Table 1. Estimated temperature differential limits for different aggregates BS 8110.2-1985 (10)

It is commonly accepted that for General Portland (GP) cement, a peak concrete temperature limit of 70⁰C

and a differential temperature limit of 25⁰C will reduce the risk of DEF and internal thermal restraint

cracking to an acceptable level [Follardet al (12)] [Nanayakkara (2)]. If fly ash, slag or silica fume is added to the concrete slightly higher peak temperature limits are acceptable for the control of DEF.

4. Control Measures

If considered during the design process and there is early involvement by the contractor and premix company, control of the concrete temperature in large concrete pours does not need to become a costly and time consuming exercise. There are a variety of methods that can be used to control concrete temperatures on site and the optimum solution will depend on site conditions, construction program and product availability. Below are a variety of control measures that can be used.

4.1. Thermal modeling

Due to the costly repair measures, it is too late to attempt to control temperature rise and mitigate thermal cracking after the concrete has been poured. It is good practice to conduct thermal modeling on all larger elements to determine if specific control measures need to be taken and to assess the most practical options. Thermal modeling can range from relatively simple estimates of peak and differential temperatures to complex finite element analyses to determine areas of stress concentration and to compare control measures.

4.2. Concrete Mix Design

Generally the most practical method of thermal control is modifying the mix composition. Careful consideration should be given to the concrete mix design rather than using a standard mix design or simply following guidelines from regulatory authorities. The cementitious content directly relates to heat of hydration of the mix. When trying to minimize temperature rise in concrete, the target cementitious content

should be the minimum required to achieve the fresh and hardened properties. When determining concrete mix properties, it is recommended to specify a maximum cementitious content to ensure peak temperature will not be exceeded in addition to any minimum cementitious content required for strength and durability properties of the concrete. In addition, to minimise temperature rise for mass concrete pours, it is recommended that the optimum maximum replacement with supplementary cementitious materials, such as fly ash or Ground Granulated Blast-furnace Slag (GGBS), should be used. GGBS is a byproduct of iron smelting producing a latent hydraulic binder with similar total heat of hydration to GP cement but significantly reduced rate of heat generation. Fly ash is a byproduct from the burning of pulverised coal in power station furnaces. The fly ash in Queensland is generally of high quality with low calcium content which reduces both the total heat of hydration as well as the rate of heat generation. While fly ash has a lower heat of hydration than GGBS, it is usually used at a lower replacement level and therefore in most circumstances either product can be used to provide significant reductions in temperature rise.

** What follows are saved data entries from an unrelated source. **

(** kernel/src/syscall_storage.rs:74-92 [sys_read] *)
Definition storage_read (fd buf_ptr len : Z) : M answer :=
  check_user_buffer buf_ptr len;;
  b ← or_return u64_max (in_store (fd_read fd (Z.to_nat len)));
  write_user buf_ptr len b;;
  mret (Returns (Z.of_nat (length b))).
(** kernel/src/syscall.rs:43-49 [syscall_dispatcher, SYS_READ] *)
Definition sys_read (fd buf_ptr len : Z) : M answer := require_fd fd READ;; storage_read fd buf_ptr len.

(** kernel/src/syscall_storage.rs:94-112 [sys_write] *)
Definition storage_write (fd buf_ptr len : Z) : M answer :=
  buf ← user_buffer buf_ptr len;
  n ← or_return u64_max (in_store (fd_write fd buf));
  mret (Returns (Z.of_nat n)).
(** Text for the screen, green or red — kernel/src/syscall.rs:611-637 [sys_write] *)
Definition console_write (fd buf_ptr len : Z) : M answer :=
  bytes ← user_buffer buf_ptr len;
  text ← ok_or (from_utf8 bytes) u64_max;
  modify (λ k, with_k_console (k_console k ++ [(fd, text)]) k);;
  mret (Returns len).
(** kernel/src/syscall.rs:125-137 [syscall_dispatcher, SYS_WRITE] *)
Definition sys_write (fd buf_ptr len : Z) : M answer :=
  require_fd fd WRITE;;
  if (fd =? 1)%Z || (fd =? 2)%Z then console_write fd buf_ptr len else storage_write fd buf_ptr len.

(** kernel/src/syscall_storage.rs:114-126 [sys_close] *)
Definition storage_close (fd : Z) : M answer :=
  ignore (in_ipc (remove_fd_from_current cpu (wrap 32 fd)));;
  or_return u64_max (in_store (fd_close fd));;
  mret (Returns 0).
(** kernel/src/syscall.rs:51-57 [syscall_dispatcher, SYS_CLOSE] *)
Definition sys_close (fd : Z) : M answer := require_fd fd DESTROY;; storage_close fd.

(** kernel/src/syscall_storage.rs:128-136 [sys_lseek] *)
Definition storage_lseek (fd offset whence : Z) : M answer :=
  o ← or_return u64_max (in_store (fd_lseek fd (to_signed 64 offset) (wrap 32 whence)));
  mret (Returns o).
(** kernel/src/syscall.rs:58-64 [syscall_dispatcher, SYS_LSEEK] *)
Definition sys_lseek (fd offset whence : Z) : M answer := require_fd fd READ;; storage_lseek fd offset whence.

(** kernel/src/syscall_storage.rs:185-206 [sys_mkdir] *)
Definition sys_mkdir (path_ptr : Z) : M answer :=
  p ← user_path path_ptr;
  path ← ok_or p u64_max;
  or_return u64_max (in_store (on_fs (mkdir path)));;
  mret (Returns 0).

(** kernel/src/syscall_storage.rs:174-183 [StatBuf] *)
Definition stat_buf (size mode ino : Z) : bytes :=
  to_le 8 size ++ to_le 4 mode ++ to_le 4 ino ++ to_le 4 0 ++ replicate 12 0%Z.

(** kernel/src/syscall_storage.rs:208-256 [sys_stat] *)
Definition sys_stat (path_ptr stat_ptr : Z) : M answer :=
  p ← user_path path_ptr;
  check_user_buffer stat_ptr 32;;
  path ← ok_or p u64_max;
  dir ← or_return u64_max (in_store (on_fs (is_dir path)));
  if (dir : bool) then write_user stat_ptr 32 (stat_buf 4096 16877 1);; mret (Returns 0)
  else
    size ← or_return u64_max (in_store (on_fs (get_file_size path)));
    write_user stat_ptr 32 (stat_buf (Z.of_nat size) 33188 2);; mret (Returns 0).

(** ** Processes *)

(** kernel/src/syscall.rs:575-601 [sys_exit] *)
Definition sys_exit (status : Z) : M answer :=
  k ← get;
  if current_is_user_process cpu (k_sched k) then
    modify (λ k, with_k_sched (update (caller k) (set_exit_code status) (k_sched k)) k);; mret Exits
  else mret ResumesKernel.

(** kernel/src/syscall.rs:604-609 [sys_yield] *)
Definition sys_yield : M answer :=
  k ← get; mret (if k_preemption k then Yields None 0 else Returns 0).

(** kernel/src/syscall.rs:78-83 [syscall_dispatcher, SYS_FORK] *)
Definition sys_fork : M answer := mret (Returns ENOSYS).

(** kernel/src/syscall.rs:107-124 [syscall_dispatcher, SYS_WAITPID] *)
Definition sys_waitpid (target : Z) : M answer :=
  k ← get;
  p ← ok_or (procs (k_sched k) !! target) ENOENT_RET;
  if exited p || reaped p then
    put (with_k_sched (update target (set_reaped true) (k_sched k)) k);; mret (Returns (exit_code p))
  else mret (Returns EAGAIN_RET).

(** kernel/src/syscall.rs:247-254 [syscall_dispatcher, SYS_SETAFFINITY] *)
Definition sys_setaffinity (pid target_cpu : Z) : M answer :=
  k ← get;
  let pid := if (pid =? 0)%Z then caller k else pid in
  or_return u64_max (in_sched (set_process_cpu_affinity pid
    (if (target_cpu =? u64_max)%Z then None else Some (Z.to_nat target_cpu))));;
  mret (Returns 0).

(** kernel/src/syscall.rs:255-262 [syscall_dispatcher, SYS_GETAFFINITY] *)
Definition sys_getaffinity (pid : Z) : M answer :=
  k ← get;
  let pid := if (pid =? 0)%Z then caller k else pid in
  mret (Returns match get_process_cpu_affinity pid (k_sched k) with
                | Some (Some c) => Z.of_nat c
                | Some None | None => u64_max
                end).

During the mix design process there can often be a tradeoff between the different requirements of the concrete mix. For example, whilst fly ash and GGBS reduce temperature rise, they can also reduce the rate of strength gain which may be important when considering the construction program. In massive concrete elements, this is rarely a problem as the effective maturity within the concrete can be several times that of the standard cured cylinders. It can be an issue in precast applications with significant variation in section dimensions as discussed in the section on Tee-roff girders later.

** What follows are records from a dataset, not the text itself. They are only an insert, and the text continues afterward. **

(** The new capability and its object. *)
Lemma wp_new_memory k st (Q : outcome Z CapHandle → Kernel → Prop) : caps_up (k_ipc k) st →
  (∀ e, Q (Err e) k) →
  (∀ h s st1 k1, caps_up (k_ipc k1) st1 → denotes st1 h s → object_idx s = length (objects st) →
     k_sched k1 = k_sched k → k_dma k1 = k_dma k → Q (Ok h) k1) →
  wp (or_return u64_max (in_ipc (Ipc.cap_call (create_object Abi.Memory)))) Q k.
Proof.
  intros [Hst Hwf] Herr Hok. apply wp_or_return, wp_zoom. eapply wp_core; [done|].
  eapply wp_mono; [by apply create_object_spec|]. intros [h|e|] st1 H; [|subst st1|done].
  - destruct H as (nw & st0 & [Hwf1 _] & Hins & -> & Hgen & Hob & _).
    apply (Hok h nw st1); [split; [by destruct (k_ipc k) as [[] ? ? ? ? ? ? ?]|done]| |done..].
    assert (h = mkHandle (slot h) (slot_generation nw)) as -> by (destruct h; cbn in *; congruence).
    by eapply installed_denotes.
  - rewrite with_caps_same by done. destruct k. apply Herr.
Qed.
Lemma create_slot_ends cpu fd off len k st : caps_up (k_ipc k) st →
  wp (sys_ipc_create_slot cpu fd off len) (λ r k', match r with
    | Ok a => ∃ v h phys pages ob, a = Returns v ∧ opens_region cpu k st fd h phys pages ∧
        (len ≠ 0)%Z ∧ (off + len ≤ pages * 4096)%Z ∧
        k_dma k' = register_slot ob phys off len (k_dma k) ∧
        (1000 ≤ v)%Z ∧ current_handle cpu v (k_sched k) = None ∧
        ∃ st' h' s, caps_up (k_ipc k') st' ∧ current_handle cpu v (k_sched k') = Some h' ∧
          denotes st' h' s ∧ object_idx s = ob ∧ length (objects st) = ob
    | Err _ => k_dma k' = k_dma k
    | Panic => True
    end) k.
Proof.
  intros [Hst Hwf]. unfold sys_ipc_create_slot. apply wp_bind.
  unfold require_user_process at 1. wp_steps; [done|].
  eapply wp_returns; [apply own_handle_run|]. destruct (current_handle cpu (wrap 32 fd) (k_sched k)) as [h|] eqn:Hh; [|done].
  apply wp_bind. eapply wp_dma_region; [by split| |done]. intros phys pages Hu Hl.
  apply wp_bind, wp_unwrap; [done|]. intros rb [-> _]%fits_Some.
  apply wp_bind, wp_reject_if; [done|]. intros Hlen. apply orb_false_iff in Hlen as [Hlen Hoff]. reflect.
  destruct (fits 64 (off + len)) as [e|] eqn:He; [|done]. apply fits_Some in He as [-> _]. reflect.
  apply wp_bind. eapply wp_new_memory; [by split|done|]. intros h1 s st1 k1 [Hst1 Hwf1] Hd Hob Hsched Hdma.
  apply wp_bind, wp_or_return, wp_zoom. eapply wp_core; [done|].
  eapply wp_mono; [by apply object_identity_spec|]. intros [[kd ob]|er|] st' [-> Hid]; [| |done].
  2: { rewrite with_caps_same by done. by destruct k1. }
  rewrite with_caps_same by done. destruct Hid as (_ & s' & o & Hd' & Hid & _).
  rewrite (denotes_fun _ _ _ _ Hd' Hd), Hob in Hid.
  apply wp_bind, wp_modify, wp_bind, wp_get, wp_bind.
  pose proof Hh as Hp. unfold current_handle in Hp.
  destruct (procs (k_sched k) !! current_pid cpu (k_sched k)) as [p|] eqn:Hproc; [|done]. clear Hp.
  set (n := free_number (length (cap_table p)) (cap_table p) 1000).
  destruct (free_number_fresh (cap_table p) 1000) as [Hn Hn0]. fold n in Hn, Hn0.
  change (caller cpu _) with (current_pid cpu (k_sched k1)). rewrite <-Hsched in Hproc.
  apply wp_or_return, wp_zoom. eapply wp_returns.
  { eapply with_cap_table_run; [exact Hproc|]. unfold add_numbered, push_entry. erewrite bind_ok by reflexivity.
    cbn [entries]. cbv zeta. fold n. reflexivity. }
  cbn [with_some]. apply wp_bind, wp_ret, wp_ret. eexists n, h, phys, pages, _.
  split; [done|]. split; [by split_and!|]. do 2 (split; [done|]). split; [cbn; by rewrite Hdma|]. split; [done|].
  split.
  { unfold current_handle. rewrite <-Hsched, Hproc. cbn. by apply find_fd_fresh. }
  exists st1, h1, s. split; [done|]. split; [|by rewrite Hid].
  unfold k_sched. cbn [k_ipc with_k_ipc]. rewrite handle_written_back by eauto. cbn [entries].
  by apply find_fd_snoc, find_fd_fresh.
Qed.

There is a common misperception that it is necessary to have a particular minimum cementitious content for durability requirements. Buenfeld and Okundi (13) showed that, at a given w/cm ratio, the higher binder content actually increased chloride ion ingress in concrete and all other transport processes. An unnecessarily high cementitious content may lead to increased cracking due to thermal stresses and shrinkage which could reduce durability.

There can also be conflicting requirements between the local authority standards and project specific requirements. For example, whilst an appropriate low heat concrete mix may require more than 60% GGBS, the current MRTS 70 requires that a minimum of 55% of the total mass of cementitious content be GP cement. MRTS 70 also requires a minimum of 20% fly ash to neutralize mildly reactive aggregates that can be found in Queensland to avoid aggregate testing. The use of GGBS may achieve the same benefit in ASR control but it is not given as a deemed to comply option. For heavily restrained elements, it can be helpful to use more than 45% fly ash to reduce the peak temperature. Through the projects discussed in the presented case studies, it was found that the authorities in Queensland have proven to be receptive to technically supported proposals to deviate from specific requirements of their specifications. Indeed, they are keen to learn how to design and construct better infrastructure. This is the reason Queensland leads the nation in ASR mitigation for example.

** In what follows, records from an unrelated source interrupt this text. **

(* ===== verification/WmProps.v ===== *)
(** * The window manager: properties

    Windows keep distinct numbers, one of them at most has the focus, and every
    one is on the list of recent use; a process changes its own windows only;
    clicks and keys reach the owner of the window they are meant for. *)
From S2P Require Import Prelude Bytes Text Disk Abi Cap FramePool Process WaitQueue Sched IoPorts Channel Ipc.
From S2P Require Import SyscallCap AddrSpace DmaRegion Surface ProcFs Vfs FdTable SecMem Syscall.
From S2P Require Import Damage Apps Permission Window Input Wm.

Implicit Types (m : WindowManager) (w : Window) (ws : list Window).

(** ** The invariant *)

Definition ids ws : list Z := w_id <$> ws.

(** What holds between the steps of an operation too. *)
Record wm_sound (m : WindowManager) : Prop := mkSound {
  s_distinct : NoDup (ids (windows m));
  s_fresh : ∀ w, w ∈ windows m → (w_id w < next_window_id m)%Z;
  s_open : ∀ w, w ∈ windows m → w_state w ≠ WinClosed ∧ prev_state w ≠ WinClosed;
  s_mru : mru_list m ≡ₚ ids (windows m);
}.

(** The focus is on a window, and only that window says so. *)
Record wm_ok (m : WindowManager) : Prop := mkWmOk {
  ok_sound : wm_sound m;
  ok_focus : ∀ f, focused_window m = Some f → f ∈ ids (windows m);
  ok_flag : ∀ w, w ∈ windows m → focused w = bool_decide (focused_window m = Some (w_id w));
}.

Where fly ash or slag is not available, it is possible to use silica fume to reduce the total cementitious quantity. While the presence of silica fume may result in more rapid heat generation (by speeding up the reaction), it permits significant cement reduction at the same strength to reduce total heat generation.

The use of GGBS calls for careful consideration. It actually generates similar, or sometimes greater, heat than normal cement but it does so more slowly. So in a typical situation the heat is able to escape and the peak temperature is reduced provided there is not excessive insulation. In massive sections, such as raft slabs more than three metres thick, the heat cannot escape quickly enough and the peak temperature may be similar to a pure Portland cement concrete (Bamforth 14).

4.3. Concrete Placing Temperature

It is accepted that for every degree that the concrete placing temperature is decreased the peak temperature in turn is reduced. There are numerous ways to reduce the initial concrete placing temperature on site, including:

Adding flake ice to the concrete mixture during batching. The practical upper limit of ice that can be added to concrete will depend on the free water content of the mix.

Cooling of raw materials. This can include shading or spraying cool water on the aggregates.

Reducing the ambient temperature by placing at night/early morning or during the cooler months.

Injecting liquid nitrogen into the concrete mix.

Reducing time between batching and placement.

4.4. Insulation

Formwork or extra insulation can be used to slow the escape of heat, and reduce the temperature differential. There is a balancing act between peak and differential temperatures to consider when using insulation. Whilst insulation reduces the differential temperature, it can also increase the peak temperature detrimentally. However, it is considered that for concrete elements where the minimum dimension is greater than 1.5m the use of insulation has little effect on the maximum concrete temperature in most concrete mixes [Gajda and Alsamasam (9)]. However, insulation does increase the cross-sectional area which achieves elevated temperature and may be subject to external restraint cracking. Premature removal of insulation can result in thermal shock as the concrete surface cools rapidly to ambient temperature. Insulation should be kept in place until the hottest portion of the concrete cools to within the temperature differential limit of the average ambient air temperature.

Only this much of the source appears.